Durante gli anni trenta, Pederzolli si rivolse più volte direttamente a Mussolini per cercare di limitare gli eccessi delle autorità fasciste locali: il 13 e il 17 giugno 1931 scrisse al duce per ottenere la liberazione dei sacerdoti Giovanni Verla e Paolo Marinović, incarcerati e condannati al confino; il 29 maggio 1934 scrisse nuovamente contro l'arresto di Antonio Rutar e Carlo Musizza, sacerdoti del seminario arcivescovile di Gorizia. Nel 1936 subì le lamentele del prefetto di Pola, Oreste Cimoroni, che protestò vivacemente contro il comportamento del parroco di Castelnuovo d'Arsa, Grgo Berkan, per l'uso della lingua croata nelle pratiche religiose. A queste lamentele il vescovo replicò che si trattava di preghiere popolari recitate dai fedeli, che nella Chiesa non solo erano raccomandate, ma anche imposte.

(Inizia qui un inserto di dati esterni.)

(* ===== verification/OrderedCode.v ===== *)
(** Firestore's ordered code (Firestore/core/src/util/ordered_code.cc and .h, with bits.h): items
    written to a string so that the bytes compare the way the items do.

    A [std::string] or [string_view] is the list of its characters, each the [unsigned char] it
    converts to; [char] is signed on the target, and where the code converts one to a wider type
    [sint 8] reads it.  [HARD_ASSERT] is never compiled out: a computation whose assertion fails
    aborts, which is [fail] here, so that a reader has three outcomes: it aborts, it returns
    [false] (an inner [None]), or it returns a value.  What a reader that returns [false] has
    appended to [*result] is undefined by the header and not modelled. *)
From S2P Require Import Prelude.

Definition kEscape1 : Z := 0x00.
Definition kNullCharacter : Z := 0xff.
Definition kSeparator : Z := 0x01.
Definition kEscape2 : Z := 0xff.
Definition kInfinity : Z := 0xff.
Definition kFFCharacter : Z := 0x00.
Definition kEscape1_Separator : list Z := [kEscape1; kSeparator].

(** [Convert<INVERT>] on [w] bits. *)
Definition Convert (w : Z) (INVERT : bool) (x : Z) : Z :=
  if INVERT then Z.lnot x mod 2 ^ w else x.
Definition Convert_pair (INVERT : bool) (a b : Z) : Z := Convert 16 INVERT (a |. (b << 8)).

(** Unaligned accesses of [n] bytes. *)
Definition UNALIGNED_LOAD (n : nat) (p : list Z) : Z := le_value (take n p).
Definition UNALIGNED_STORE (n off : nat) (v : Z) (dst : list Z) : list Z :=
  take off dst ++ le_bytes n v ++ drop (off + n) dst.

(** ** Copying *)

Section copy.
Context (INVERT : bool).

(** [UNALIGNED_STORE(dst + off, Convert<INVERT>(UNALIGNED_LOAD(src + off)))] *)
Definition copy_word (n off : nat) (src dst : list Z) : list Z :=
  UNALIGNED_STORE n off (Convert (8 * Z.of_nat n) INVERT (UNALIGNED_LOAD n (drop off src))) dst.

(** [for (done = 0; done < len - 8; done += 8)] *)
Fixpoint copy_words (fuel done len : nat) (src dst : list Z) : list Z :=
  match fuel with
  | O => dst
  | S fuel =>
      if (done <? len - 8)%nat then copy_words fuel (done + 8) len src (copy_word 8 done src dst) else dst
  end.

Definition CopyInvertedBytes (dst src : list Z) (len : nat) : list Z :=
  match len with
  | 0 => dst
  | 1 => copy_word 1 0 src dst
  | 3 => copy_word 2 0 src (copy_word 1 2 src dst)
  | 2 => copy_word 2 0 src dst
  | 5 | 6 | 7 => copy_word 4 0 src (copy_word 4 (len - 4) src dst)
  | 4 => copy_word 4 0 src dst
  | _ => copy_word 8 (len - 8) src (copy_words len 0 len src dst)
  end%nat.

(** The string is resized without initialising the new part, all of which is overwritten. *)
Definition AppendBytes (src : list Z) : M (list Z) unit := fun dest =>
  (Some tt, dest ++ CopyInvertedBytes (replicate (length src) 0) src (length src)).
End copy.

(** [dest->append(s)] *)
Definition append (s : list Z) : M (list Z) unit := fun dest => (Some tt, dest ++ s).

(** ** Finding special bytes *)

Definition IsSpecialByte (c : Z) : bool := u8 (c + 1) <? 2.

(** [(v - 0x01..) & ~(v + 0x01..) & 0x80..] on a word of [n] bytes. *)
Definition repeat_byte (n : nat) (b : Z) : Z := le_value (replicate n b).
Definition special_bits (n : nat) (v : Z) : Z :=
  let w := 8 * Z.of_nat n in
  ((v - repeat_byte n 0x01) mod 2 ^ w)
  &. (Z.lnot ((v + repeat_byte n 0x01) mod 2 ^ w) mod 2 ^ w)
  &. repeat_byte n 0x80.

Definition AdvanceIfNoSpecialBytes (v_32 : Z) (p : list Z) : option nat :=
  let special i := IsSpecialByte (nth i p 0) in
  if negb (UNALIGNED_LOAD 4 p =? v_32) then None
  else if negb (special_bits 4 v_32 =? 0) then
    if special 0%nat || special 1%nat || special 2%nat || special 3%nat then Some 0%nat else None
  else if negb (special 0%nat) && negb (special 1%nat) && negb (special 2%nat) && negb (special 3%nat)
  then Some 4%nat else None.

(** [while (p < limit && !IsSpecialByte( *p)) p++] *)
Fixpoint skip_bytes (p : list Z) : nat :=
  match p with
  | [] => 0
  | c :: p => if IsSpecialByte c then 0 else S (skip_bytes p)
  end.

(** [p] is what lies between the pointer and [limit]; the result is how far the pointer moves. *)
Fixpoint skip_words (fuel : nat) (p : list Z) : option nat :=
  match fuel with
  | O => None
  | S fuel =>
      if (8 <=? length p)%nat then
        let v := UNALIGNED_LOAD 8 p in
        if special_bits 8 v =? 0 then Nat.add 8 <$> skip_words fuel (drop 8 p)
        else
          match AdvanceIfNoSpecialBytes (u32 v) p with
          | None => None
          | Some n =>
              let special i := IsSpecialByte (nth i (drop n p) 0) in
              if special 0%nat then Some n
              else if special 1%nat then Some (n + 1)%nat
              else if special 2%nat then Some (n + 2)%nat
              else if special 3%nat then Some (n + 3)%nat else None
          end
      else
        let four := if (4 <=? length p)%nat then AdvanceIfNoSpecialBytes (UNALIGNED_LOAD 4 p) p else Some 0%nat in
        match four with
        | None => None
        | Some n => Some (n + skip_bytes (drop n p))%nat
        end
  end.

Definition SkipToNextSpecialByte (p : list Z) : option nat := skip_words (S (length p)) p.

(** ** Strings *)

(** The loop; [copy_start] and [p] are the same at its top. *)
Fixpoint encode_fragment_loop (fuel : nat) (INVERT : bool) (p : list Z) : M (list Z) unit :=
  match fuel with
  | O => fail
  | S fuel =>
      let* n := lift (SkipToNextSpecialByte p) in
      if (length p <=? n)%nat then
        if (0 <? n)%nat then AppendBytes INVERT (take n p) else ret tt
      else
        let c := nth n p 0 in
        check (IsSpecialByte c) ;;;
        AppendBytes INVERT (take n p) ;;;
        append [Convert 8 INVERT c; Convert 8 (negb INVERT) c] ;;;
        encode_fragment_loop fuel INVERT (drop (S n) p)
  end.

Definition EncodeStringFragment (INVERT : bool) (s : list Z) : M (list Z) unit :=
  if (length s =? 0)%nat then ret tt else encode_fragment_loop (S (length s)) INVERT s.

Definition WriteString (s : list Z) : M (list Z) unit :=
  EncodeStringFragment false s ;;; AppendBytes false kEscape1_Separator.
Definition WriteStringDecreasing (s : list Z) : M (list Z) unit :=
  EncodeStringFragment true s ;;; AppendBytes true kEscape1_Separator.

(** The loop at the pointer [p] (an index into [src]); [result] is what was decoded so far. *)
Fixpoint read_string_loop (fuel : nat) (INVERT : bool) (p : nat) (result : list Z)
    : M (list Z) (option (list Z)) :=
  match fuel with
  | O => fail
  | S fuel => fun src =>
      let limit := (length src - 1)%nat in
      (let* n := lift (SkipToNextSpecialByte (drop p (take limit src))) in
       let copy_start := p in
       let p := (p + n)%nat in
       if (limit <=? p)%nat then ret None
       else
         check (IsSpecialByte (nth p src 0)) ;;;
         let result := (AppendBytes INVERT (take n (drop copy_start src)) result).2 in
         let seq := UNALIGNED_LOAD 2 (drop p src) in
         if seq =? Convert_pair INVERT kEscape1 kSeparator then
           put_state (drop (p + 2) src) ;;; ret (Some result)
         else if seq =? Convert_pair INVERT kEscape1 kNullCharacter then
           read_string_loop fuel INVERT (p + 2) (result ++ [0x00])
         else if seq =? Convert_pair INVERT kEscape2 kFFCharacter then
           read_string_loop fuel INVERT (p + 2) (result ++ [0xff])
         else ret None) src
  end.

Definition ReadStringInternal (INVERT : bool) : M (list Z) (option (list Z)) := fun src =>
  read_string_loop (S (length src)) INVERT 0 [] src.

Definition ReadString : M (list Z) (option (list Z)) := ReadStringInternal false.
Definition ReadStringDecreasing : M (list Z) (option (list Z)) := ReadStringInternal true.

Definition WriteInfinityInternal (INVERT : bool) : M (list Z) unit :=
  append [Convert 8 INVERT kEscape2; Convert 8 INVERT kInfinity].
Definition WriteInfinity : M (list Z) unit := WriteInfinityInternal false.
Definition WriteInfinityDecreasing : M (list Z) unit := WriteInfinityInternal true.
Definition WriteTrailingString (str : list Z) : M (list Z) unit := append str.

Definition ReadInfinityInternal (INVERT : bool) : M (list Z) bool := fun src =>
  if (2 <=? length src)%nat && (nth 0 src 0 =? Convert 8 INVERT kEscape2)
     && (nth 1 src 0 =? Convert 8 INVERT kInfinity)
  then (Some true, drop 2 src) else (Some false, src).
Definition ReadInfinity : M (list Z) bool := ReadInfinityInternal false.
Definition ReadInfinityDecreasing : M (list Z) bool := ReadInfinityInternal true.

(** The string and [*inf]. *)
Definition ReadStringOrInfinityInternal (INVERT : bool) : M (list Z) (option (list Z * bool)) :=
  let* infinite := ReadInfinityInternal INVERT in
  if infinite then ret (Some ([], true))
  else
    let* r := (if INVERT then ReadStringDecreasing else ReadString) in
    ret (match r with Some s => Some (s, false) | None => None end).
Definition ReadStringOrInfinity : M (list Z) (option (list Z * bool)) := ReadStringOrInfinityInternal false.
Definition ReadStringOrInfinityDecreasing : M (list Z) (option (list Z * bool)) := ReadStringOrInfinityInternal true.

Definition ReadTrailingString : M (list Z) (option (list Z)) := fun src => (Some (Some src), []).

(** ** Unsigned numbers *)

(** bits.h, by the compiler's builtins: the number of leading zeros of [n], not defined for 0. *)
Definition builtin_clz (w n : Z) : Z := w - 1 - Z.log2 n.
Definition Log2Floor64 (n : Z) : Z := if n =? 0 then -1 else 63 ^. builtin_clz 64 n.
Definition Log2FloorNonZero64 (n : Z) : Z := 63 ^. builtin_clz 64 n.
Definition Log2FloorNonZero (n : Z) : Z := 31 ^. builtin_clz 32 n.

Definition OrderedNumLength (val : Z) : Z :=
  let lg := Log2Floor64 val in
  u32 (lg + 1 + 7) / 8.

(** [src] is the memory from the pointer on. *)
Definition AppendUpto9 (src : list Z) (n : Z) : M (list Z) unit := fun dst =>
  (Some tt, take (length dst + Z.to_nat n) (dst ++ take 9 src)).

(** [char buf[17]], of which the number in network order takes bytes 1 to 8. *)
Definition num_buf (num : Z) : list Z := replicate 1 0 ++ be_bytes 8 num ++ replicate 8 0.

Definition write_num (num : Z) (length : Z) (first : Z) : M (list Z) unit :=
  let start := Z.to_nat (9 - length - 1) in
  let buf := <[start := first]> (num_buf num) in
  AppendUpto9 (drop start buf) (length + 1).

Definition WriteNumIncreasing (num : Z) : M (list Z) unit :=
  let length := OrderedNumLength num in
  write_num num length (u8 length).

Definition WriteNumDecreasing (num : Z) : M (list Z) unit :=
  let length := OrderedNumLength num in
  write_num (u64 (Z.lnot num)) length (u8 (Z.lnot length)).

(** The loops over the payload. *)
Definition read_be (tmp : Z) (bytes : list Z) : Z :=
  fold_left (fun tmp b => u64 (tmp << 8) |. b) bytes tmp.

Definition ReadNumIncreasing : M (list Z) (option Z) := fun src =>
  if len src =? 0 then (Some None, src)
  else
    let n := u64 (sint 8 (nth 0 src 0)) in
    if negb ((0 =? n) || (len src =? 1) || negb (nth 1 src 0 =? 0x00)) then (None, src)
    else if (len src <? u64 (n + 1)) || (8 <? n) then (Some None, src)
    else (Some (Some (read_be 0 (take (Z.to_nat n) (drop 1 src)))), drop (Z.to_nat (n + 1)) src).

Definition ReadNumDecreasing : M (list Z) (option Z) := fun src =>
  if len src =? 0 then (Some None, src)
  else
    let n := u64 (Z.lnot (sint 8 (nth 0 src 0))) in
    if negb ((0 =? n) || (len src =? 1) || negb (nth 1 src 0 =? 0xff)) then (None, src)
    else if (len src <? u64 (n + 1)) || (8 <? n) then (Some None, src)
    else
      let tmp :=
        if negb (n =? 0)
        then u64 (Z.lnot (read_be UINT64_MAX (take (Z.to_nat n) (drop 1 src)))) else 0 in
      (Some (Some tmp), drop (Z.to_nat (n + 1)) src).

(** ** Signed numbers *)

Definition kMaxSigned64Length : Z := 10.

Definition kLengthToHeaderBits : list (Z * Z) :=
  [(0, 0); (0x80, 0); (0xc0, 0); (0xe0, 0); (0xf0, 0); (0xf8, 0); (0xfc, 0); (0xfe, 0);
   (0xff, 0); (0xff, 0x80); (0xff, 0xc0)].

Definition kLengthToMask : list Z :=
  [0; 0x80; 0xc000; 0xe00000; 0xf0000000; 0xf800000000; 0xfc0000000000; 0xfe000000000000;
   0xff00000000000000; 0x8000000000000000; 0].

Definition kBitsToLength : list Z :=
  [1; 1; 1; 1; 1; 1; 1; 2; 2; 2; 2; 2; 2; 2; 3; 3; 3; 3; 3; 3; 3; 4;
   4; 4; 4; 4; 4; 4; 5; 5; 5; 5; 5; 5; 5; 6; 6; 6; 6; 6; 6; 6; 7; 7;
   7; 7; 7; 7; 7; 8; 8; 8; 8; 8; 8; 8; 9; 9; 9; 9; 9; 9; 9; 10].

Definition SignedEncodingLength (n : Z) : Z :=
  nth (Z.to_nat (Log2Floor64 (if n <? 0 then Z.lnot n else n) + 1)) kBitsToLength 0.
Definition SignedEncodingLengthPositive (n : Z) : Z :=
  nth (Z.to_nat (Log2FloorNonZero64 n + 1)) kBitsToLength 0.

(** [begin[i] ^= b] *)
Definition xor_at (i : nat) (b : Z) (l : list Z) : list Z := alter (fun c => c ^. b) i l.

Definition WriteSignedNumIncreasing (num : Z) : M (list Z) unit :=
  let x := if num <? 0 then Z.lnot num else num in
  if x <? 64 then append [u8 (fst (nth 1 kLengthToHeaderBits (0, 0)) ^. num)]
  else
    let sign_byte := if num <? 0 then 0xff else 0x00 in
    let buf := [sign_byte; sign_byte] ++ be_bytes 8 (u64 num) in
    let n := SignedEncodingLengthPositive x in
    check (2 <=? n) ;;;
    let header := nth (Z.to_nat n) kLengthToHeaderBits (0, 0) in
    let begin := drop (Z.to_nat (kMaxSigned64Length - n)) buf in
    append (xor_at 1 header.2 (xor_at 0 header.1 begin)).

(** The length that the first bytes announce; [None] for a header no number has, which returns
    [false], like a string that ends before the header does. *)
Definition signed_length (xor_mask : Z) (src : list Z) : option Z :=
  let masked i := nth i src 0 ^. (xor_mask &. 0xff) in
  let first_byte := masked 0%nat in
  if negb (first_byte =? 0xff) then
    let n := 7 - Log2FloorNonZero (first_byte ^. 0xff) in
    if len src <? n then None else Some n
  else if len src <? 8 then None
  else
    let second_byte := masked 1%nat in
    if 0x80 <=? second_byte then
      if second_byte <? 0xc0 then (if len src <? 9 then None else Some 9)
      else
        let third_byte := masked 2%nat in
        if (second_byte =? 0xc0) && (third_byte <? 0x80) then (if len src <? 10 then None else Some 10)
        else None
    else Some 8.

Definition ReadSignedNumIncreasing : M (list Z) (option Z) := fun src =>
  if len src =? 0 then (Some None, src)
  else
    let xor_mask := if nth 0 src 0 &. 0x80 =? 0 then UINT64_MAX else 0 in
    match signed_length xor_mask src with
    | None => (Some None, src)
    | Some n =>
        let x :=
          if n <? 8 then read_be xor_mask (take (Z.to_nat n) src)
          else be_value (take 8 (drop (Z.to_nat (n - 8)) src)) in
        let x := x ^. nth (Z.to_nat n) kLengthToMask 0 in
        let result := sint 64 x in
        if negb (n =? SignedEncodingLength result) then (None, src)
        else (Some (Some result), drop (Z.to_nat n) src)
    end.

Definition WriteSignedNumDecreasing (num : Z) : M (list Z) unit := WriteSignedNumIncreasing (Z.lnot num).
Definition ReadSignedNumDecreasing : M (list Z) (option Z) :=
  let* r := ReadSignedNumIncreasing in ret (Z.lnot <$> r).

(** ** Doubles, by their bits *)

Definition EncodeDoubleAsInt64 (bits : Z) : Z :=
  let enc := sint 64 bits in
  if enc <? 0 then - 2 ^ 63 - enc else enc.

Definition DecodeDoubleFromInt64 (enc : Z) : Z :=
  u64 (if enc <? 0 then - 2 ^ 63 - enc else enc).

Definition WriteDoubleIncreasing (bits : Z) : M (list Z) unit :=
  WriteSignedNumIncreasing (EncodeDoubleAsInt64 bits).
Definition WriteDoubleDecreasing (bits : Z) : M (list Z) unit :=
  WriteSignedNumDecreasing (EncodeDoubleAsInt64 bits).
Definition ReadDoubleIncreasing : M (list Z) (option Z) :=
  let* r := ReadSignedNumIncreasing in ret (DecodeDoubleFromInt64 <$> r).
Definition ReadDoubleDecreasing : M (list Z) (option Z) :=
  let* r := ReadSignedNumDecreasing in ret (DecodeDoubleFromInt64 <$> r).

Inoltre, sottolineò il fatto che egli agiva in pieno accordo, anzi dietro le disposizioni della Santa Sede, che aveva esplicitamente ordinato di comportarsi in tali modo in tutte le diocesi della Venezia Tridentina, della Venezia Giulia, nel Goriziano, nella Dalmazia e di Fiume.

Il 5 ottobre 1933 papa Pio XI lo nominò vescovo assistente al soglio pontificio.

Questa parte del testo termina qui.